Novel enzymatic method for assaying Lp-PLA2 in serum

Background: Measurement of lipoprotein-associated Phospholipase A₂ (Lp-PLA₂) can be used as an adjunct to traditional cardiovascular risk factors for identifying individuals at higher risk of cardiovascular events. This can be performed by quantification of the protein concentration using an ELISA platform or by measuring Lp-PLA₂ activity using platelet-activating factor (PAF) analog as substrate. Here, an enzymatic Lp-PLA₂ activity assay method using 1-O-Hexadecyl-2-acetyl-rac-glycero-3-phosphocholine (rac C₁₆ PAF) was developed.

Methods: The newly revealed substrate specificity of lysoplasmalogen-specific Phospholipase D (lysophospholipase D (LysoPLD)) was exploited. Lp-PLA₂ hydrolyzes 1-O-Hexadecyl-2-acetyl-sn-glycero-3-phosphocholine (C₁₆ PAF) to 1-O-Hexadecyl-2-hydroxy-sn-glycero-3-phosphocholine (LysoPAF). LysoPLD acted on LysoPAF, and the hydrolytically released choline was detected by choline oxidase.

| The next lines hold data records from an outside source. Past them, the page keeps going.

(** X14: in every reachable state the progress counter equals the number
    of processed URLs, and every processed URL has been fetched: the counter
    advances once per successful crawl and never for a failed URL. *)
Theorem progress_counts_processed
        (start : string) (retries_max : Z) (sm : SitemapGenerator.Sitemap)
        (seeds : list string) (s : WebCrawler.Crawler * list WebCrawler.Task) :
  WebCrawler.reachable
    (WebCrawler.crawl_parallel_init start retries_max sm seeds) s ->
  WebCrawler.progress s.1 = size (WebCrawler.processed_urls s.1)
  ∧ forall u, u ∈ WebCrawler.processed_urls s.1 -> u ∈ WebCrawler.fetched s.1.
Proof.
  intros Hr. apply pool_invariants in Hr as (_ & _ & (_ & _ & Hp & Hn) & _).
  split; [exact Hn | exact Hp].
Qed.

Lemma progress_counts_processed_witness :
  let u := "https://ex.com/docs" in
  let sm := SitemapGenerator.init "ex.com" u in
  let s := (WebCrawler.on_stored
              (WebCrawler.on_success
                 (WebCrawler.begin_fetch
                    (WebCrawler.mark_queued
                       (WebCrawler.mkCrawler u 3 ∅ ∅ sm [] 0 []) u) u) u)
              [] ["https://ex.com/docs/a"; "https://other.org/x"], []) in
  WebCrawler.reachable (WebCrawler.crawl_parallel_init u 3 sm [u]) s
  ∧ WebCrawler.progress s.1 = size (WebCrawler.processed_urls s.1)
  ∧ forall v, v ∈ WebCrawler.processed_urls s.1 -> v ∈ WebCrawler.fetched s.1.
Proof.
  intros u sm s. split; [exact example_run_reachable|].
  exact (progress_counts_processed u 3 sm [u] s example_run_reachable).
Defined.

(** X15: when the sitemap's domain is the network location of the start
    URL, as [MainApp] constructs it, the sitemap of every reachable state is
    the initial sitemap together with exactly the processed URLs. *)
Theorem sitemap_collects_processed
        (start : string) (retries_max : Z) (sm : SitemapGenerator.Sitemap)
        (seeds : list string) (s : WebCrawler.Crawler * list WebCrawler.Task) :
  SitemapGenerator.domain sm = get_domain start ->
  WebCrawler.reachable
    (WebCrawler.crawl_parallel_init start retries_max sm seeds) s ->
  SitemapGenerator.urls (WebCrawler.sitemap s.1)
  = SitemapGenerator.urls sm ∪ WebCrawler.processed_urls s.1.
Proof.
  intros Hd Hr.
  pose proof (pool_invariants _ _ _ _ _ Hr) as Hinv.
  destruct Hinv as (_ & (_ & _ & Hf) & (_ & _ & Hp & _) & (_ & Hu) & _).
  simpl in *. rewrite Hu. apply set_eq. intros u.
  rewrite !elem_of_union, elem_of_filter. split; [tauto|].
  intros [H|H]; [by left|]. right. split; [|done].
  specialize (Hf u (Hp u H)). unfold should_crawl_url in Hf.
  apply andb_prop in Hf as [Hn _]. apply bool_decide_eq_true in Hn.
  rewrite Hd. unfold get_domain. done.
Qed.

Lemma sitemap_collects_processed_witness :
  let u := "https://ex.com/docs" in
  let sm := SitemapGenerator.init "ex.com" u in
  let s := (WebCrawler.on_stored
              (WebCrawler.on_success
                 (WebCrawler.begin_fetch
                    (WebCrawler.mark_queued
                       (WebCrawler.mkCrawler u 3 ∅ ∅ sm [] 0 []) u) u) u)
              [] ["https://ex.com/docs/a"; "https://other.org/x"], []) in
  SitemapGenerator.domain sm = get_domain u
  ∧ WebCrawler.reachable (WebCrawler.crawl_parallel_init u 3 sm [u]) s
  ∧ SitemapGenerator.urls (WebCrawler.sitemap s.1)
    = SitemapGenerator.urls sm ∪ WebCrawler.processed_urls s.1.
Proof.
  intros u sm s.
  assert (Hd : SitemapGenerator.domain sm = get_domain u)
    by (vm_compute; reflexivity).
  split; [exact Hd|]. split; [exact example_run_reachable|].
  exact (sitemap_collects_processed u 3 sm [u] s Hd example_run_reachable).
Defined.
(** * k8s-alert-rule-operator: the reconcilers and the rule renderer

    A shallow embedding of the controllers of the operator
    ([internal/controller/alertrule_controller.go],
    [internal/controller/deployment_controller.go], the API types of
    [api/v1] and the configuration-blob version of the AlertRule
    controller), over an in-memory model of the object store the
    controllers talk to through [client.Client]. *)

From stdpp Require Import gmap strings list fin_maps pretty.
From Stdlib Require Import ZArith Ascii.

#[local] Set Warnings "-register-all".
#[local] Open Scope Z_scope.

(** ** Strings as [fmt.Sprintf] and [strings.Join] build them *)

(** The two characters a Go string literal escapes in the sources. *)
Definition dquote : string := String "034"%char EmptyString.
Definition nl : string := String "010"%char EmptyString.

(** [strings.Join(elems, sep)]. *)
Fixpoint Join (elems : list string) (sep : string) : string :=
  match elems with
  | [] => EmptyString
  | [s] => s
  | s :: rest => s +:+ sep +:+ Join rest sep
  end.

(** [s != ""] as a boolean. *)
Definition nonempty (s : string) : bool := bool_decide (s ≠ EmptyString).

(** ** apimachinery: errors, metadata, conditions *)

Module apierrors.

Inductive StatusReason :=
  | NotFound | AlreadyExists | Conflict | ServerTimeout | ServiceUnavailable
  | InternalError.

(** A Go [error]: a status error of the API server, or an error wrapped
    by [fmt.Errorf("...: %w", err)]. *)
Inductive error :=
  | StatusError (reason : StatusReason)
  | Errorf (prefix : string) (cause : error).

#[global] Instance StatusReason_eq_dec : EqDecision StatusReason.
Proof. solve_decision. Defined.
#[global] Instance error_eq_dec : EqDecision error.
Proof. solve_decision. Defined.

(** [apierrors.IsNotFound] looks through wrapped errors ([errors.As]). *)
Fixpoint IsNotFound (err : error) : bool :=
  match err with
  | StatusError r => bool_decide (r = NotFound)
  | Errorf _ cause => IsNotFound cause
  end.

(** [client.IgnoreNotFound]. *)
Definition IgnoreNotFound (err : error) : option error :=
  if IsNotFound err then None else Some err.

End apierrors.
Export apierrors (error).

(** [metav1.Time], counted from Go's zero instant. *)
Definition Time := Z.

(** [IsZero] of a [metav1.Time] pointer: nil and the zero instant are zero. *)
Definition IsZero (t : option Time) : bool :=
  match t with
  | None => true
  | Some z => bool_decide (z = 0)
  end.

Module OwnerReference.
Record t := mk {
  APIVersion : string;
  Kind : string;
  Name : string;
  UID : string;
  Controller : option bool;
  BlockOwnerDeletion : option bool;
}.
#[global] Instance eq_dec : EqDecision t.
Proof. solve_decision. Defined.
End OwnerReference.

Module TypeMeta.
Record t := mk { Kind : string; APIVersion : string }.
#[global] Instance eq_dec : EqDecision t.
Proof. solve_decision. Defined.
End TypeMeta.

Module ObjectMeta.
Record t := mk {
  Name : string;
  Namespace : string;
  Labels : option (gmap string string);
  OwnerReferences : list OwnerReference.t;
  UID : string;
  ResourceVersion : string;
  Generation : Z;
  DeletionTimestamp : option Time;
}.

Definition empty : t := mk EmptyString EmptyString None [] EmptyString EmptyString 0 None.

Definition SetName (v : string) (m : t) : t :=
  mk v (Namespace m) (Labels m) (OwnerReferences m) (UID m) (ResourceVersion m)
     (Generation m) (DeletionTimestamp m).
Definition SetNamespace (v : string) (m : t) : t :=
  mk (Name m) v (Labels m) (OwnerReferences m) (UID m) (ResourceVersion m)
     (Generation m) (DeletionTimestamp m).
Definition SetLabels (v : option (gmap string string)) (m : t) : t :=
  mk (Name m) (Namespace m) v (OwnerReferences m) (UID m) (ResourceVersion m)
     (Generation m) (DeletionTimestamp m).
Definition SetOwnerReferences (v : list OwnerReference.t) (m : t) : t :=
  mk (Name m) (Namespace m) (Labels m) v (UID m) (ResourceVersion m)
     (Generation m) (DeletionTimestamp m).
Definition SetUID (v : string) (m : t) : t :=
  mk (Name m) (Namespace m) (Labels m) (OwnerReferences m) v (ResourceVersion m)
     (Generation m) (DeletionTimestamp m).
Definition SetResourceVersion (v : string) (m : t) : t :=
  mk (Name m) (Namespace m) (Labels m) (OwnerReferences m) (UID m) v
     (Generation m) (DeletionTimestamp m).
Definition SetGeneration (v : Z) (m : t) : t :=
  mk (Name m) (Namespace m) (Labels m) (OwnerReferences m) (UID m)
     (ResourceVersion m) v (DeletionTimestamp m).
End ObjectMeta.

Inductive ConditionStatus := ConditionTrue | ConditionFalse | ConditionUnknown.

#[global] Instance ConditionStatus_eq_dec : EqDecision ConditionStatus.
Proof. solve_decision. Defined.

Module Condition.
Record t := mk {
  Type_ : string;
  Status : ConditionStatus;
  ObservedGeneration : Z;
  LastTransitionTime : Time;
  Reason : string;
  Message : string;
}.
#[global] Instance eq_dec : EqDecision t.
Proof. solve_decision. Defined.

Definition SetLastTransitionTime (v : Time) (c : t) : t :=
  mk (Type_ c) (Status c) (ObservedGeneration c) v (Reason c) (Message c).
Definition SetObservedGeneration (v : Z) (c : t) : t :=
  mk (Type_ c) (Status c) v (LastTransitionTime c) (Reason c) (Message c).
End Condition.

(** [types.NamespacedName] / [client.ObjectKey]: (namespace, name). *)
Abbreviation ObjectKey := (string * string)%type (only parsing).

(** [ctrl.Request] and [ctrl.Result]. *)
Module Request.
Record t := mk { Namespace : string; Name : string }.
Definition NamespacedName (r : t) : ObjectKey := (Namespace r, Name r).
End Request.

Module Result.
Record t := mk { Requeue : bool; RequeueAfter : Z }.
(** [ctrl.Result{}] *)
Definition zero : t := mk false 0.
End Result.

(** ** api/v1: the AlertRule resource (fixed-field shape) *)

Module DeploymentReference.
Record t := mk { Namespace : string; Name : string }.
#[global] Instance eq_dec : EqDecision t.
Proof. solve_decision. Defined.
End DeploymentReference.

(** Go maps and pointers that may be nil are [option]s: [None] is nil. *)
Module AlertRuleSpec.
Record t := mk {
  Alert : string;
  Expr : string;
  Severity : string;
  For : string;
  Labels : option (gmap string string);
  Annotations : option (gmap string string);
  DeploymentRef : option DeploymentReference.t;
}.
#[global] Instance eq_dec : EqDecision t.
Proof. solve_decision. Defined.

Definition SetDeploymentRef (v : option DeploymentReference.t) (s : t) : t :=
  mk (Alert s) (Expr s) (Severity s) (For s) (Labels s) (Annotations s) v.
End AlertRuleSpec.

Module AlertRuleStatus.
Record t := mk { Conditions : list Condition.t }.
End AlertRuleStatus.

Module AlertRule.
Record t := mk {
  TypeMeta_ : TypeMeta.t;
  ObjectMeta_ : ObjectMeta.t;
  Spec : AlertRuleSpec.t;
  Status : AlertRuleStatus.t;
}.

Definition SetObjectMeta (v : ObjectMeta.t) (a : t) : t :=
  mk (TypeMeta_ a) v (Spec a) (Status a).
Definition SetSpec (v : AlertRuleSpec.t) (a : t) : t :=
  mk (TypeMeta_ a) (ObjectMeta_ a) v (Status a).
Definition SetStatus (v : AlertRuleStatus.t) (a : t) : t :=
  mk (TypeMeta_ a) (ObjectMeta_ a) (Spec a) v.

Definition Name (a : t) : string := ObjectMeta.Name (ObjectMeta_ a).
Definition Namespace (a : t) : string := ObjectMeta.Namespace (ObjectMeta_ a).
Definition Conditions (a : t) : list Condition.t :=
  AlertRuleStatus.Conditions (Status a).
End AlertRule.

(** [appsv1.Deployment]; the controllers read its type and object metadata
  only. *)
Module Deployment.
Record t := mk { TypeMeta_ : TypeMeta.t; ObjectMeta_ : ObjectMeta.t }.
Definition Name (d : t) : string := ObjectMeta.Name (ObjectMeta_ d).
Definition Namespace (d : t) : string := ObjectMeta.Namespace (ObjectMeta_ d).
Definition UID (d : t) : string := ObjectMeta.UID (ObjectMeta_ d).
End Deployment.

(** ** Unstructured content: [map[string]interface{}] *)

(** The JSON values the rule-group renderer builds. *)
Inductive Value :=
  | VString (s : string)
  | VMap (m : gmap string Value)
  | VList (l : list Value).

(** [unstructured.Unstructured]: the type and object metadata are kept
  typed, [Object] holds the remaining top-level fields. *)
Module Unstructured.
Record t := mk {
  TypeMeta_ : TypeMeta.t;
  ObjectMeta_ : ObjectMeta.t;
  Object : gmap string Value;
}.
Definition empty : t := mk (TypeMeta.mk EmptyString EmptyString) ObjectMeta.empty ∅.

Definition SetTypeMeta (v : TypeMeta.t) (u : t) : t := mk v (ObjectMeta_ u) (Object u).
Definition SetObjectMeta (v : ObjectMeta.t) (u : t) : t := mk (TypeMeta_ u) v (Object u).

Definition SetName (v : string) (u : t) : t :=
  SetObjectMeta (ObjectMeta.SetName v (ObjectMeta_ u)) u.
Definition SetNamespace (v : string) (u : t) : t :=
  SetObjectMeta (ObjectMeta.SetNamespace v (ObjectMeta_ u)) u.
Definition SetLabels (v : gmap string string) (u : t) : t :=
  SetObjectMeta (ObjectMeta.SetLabels (Some v) (ObjectMeta_ u)) u.
Definition SetOwnerReferences (v : list OwnerReference.t) (u : t) : t :=
  SetObjectMeta (ObjectMeta.SetOwnerReferences v (ObjectMeta_ u)) u.
Definition SetUID (v : string) (u : t) : t :=
  SetObjectMeta (ObjectMeta.SetUID v (ObjectMeta_ u)) u.
Definition SetResourceVersion (v : string) (u : t) : t :=
  SetObjectMeta (ObjectMeta.SetResourceVersion v (ObjectMeta_ u)) u.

Results: Regression analysis of Lp-PLA₂ activity measured by the enzymatic Lp-PLA₂ activity assay vs. two chemical Lp-PLA₂ activity assays, i.e. LpPLA₂ FS and PLAC® test, and ELISA, gave the following correlation coefficients: 0.990, 0.893 and 0.785, respectively (n = 30).

Conclusion: Advantages of this enzymatic Lp-PLA₂ activity assay compared with chemical Lp-PLA₂ methods include the following; (i) only requires two reagents enabling a simple two-point linear calibration method with one calibrator (ii) no need for inhibitors of esterase-like activity in serum.

1-O-alkyl-2-acetyl-sn-glycero-3-phosphocholine; Enzymatic assay method; Lp-PLA(2); Lysophospholipase D; PAF; PAF-AH (platelet-activating factor-acetylhydrolase).